(* ===== verification/Heap.v ===== *)
(** The heap of lwIP: src/lwip/src/core/mem.c, with the options of
    include/lwipopts.h.  Outgoing packets live in it.

    The heap is 128 KiB in a row, cut into blocks.  A block begins with a struct
    that knows the index of the next and of the previous block and whether it is
    used.  The specification is a list of blocks; allocation takes the first that
    is large enough, freeing joins neighbours. *)

From Stdlib Require Import ZArith Lia Bool.
From stdpp Require Import base list gmap numbers option.
From S2P Require Import Prelude.

Local Open Scope Z_scope.

(** * Data *)

Definition MEM_ALIGNMENT : Z := 4.
Definition MEM_SIZE : Z := 128 * 1024.
Definition MIN_SIZE : Z := 12.

(** The arithmetic of [unsigned int]. *)
Definition align (size : Z) : Z := Z.land (u32 (size + MEM_ALIGNMENT - 1)) (u32 (Z.lnot (MEM_ALIGNMENT - 1))).
Definition MIN_SIZE_ALIGNED : Z := align MIN_SIZE.
Definition SIZEOF_STRUCT_MEM : Z := align 12.
Definition MEM_SIZE_ALIGNED : Z := align MEM_SIZE.

Record mem := mk_mem { next : Z; prev : Z; used : Z }.

Definition set_next v m := mk_mem v (prev m) (used m).
Definition set_prev v m := mk_mem (next m) v (used m).
Definition set_used v m := mk_mem (next m) (prev m) v.

Record stats_mem := mk_stats { st_err : Z; st_used : Z; st_max : Z }.

(** [ram] has the structs by their index; what is left of structs that have been
    joined to others stays there until somebody writes over it. *)
Record heap := mk_heap { ram : gmap Z mem; lfree : Z; stats : stats_mem }.

Definition set_ram r h := mk_heap r (lfree h) (stats h).
Definition set_lfree p h := mk_heap (ram h) p (stats h).
Definition set_stats s h := mk_heap (ram h) (lfree h) s.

======

Please restate, word for word, the lines of the entries that run from the first line through the one holding "The heap is", and add nothing.

(* ===== verification/Heap.v ===== *)
(** The heap of lwIP: src/lwip/src/core/mem.c, with the options of
    include/lwipopts.h.  Outgoing packets live in it.

    The heap is 128 KiB in a row, cut into blocks.  A block begins with a struct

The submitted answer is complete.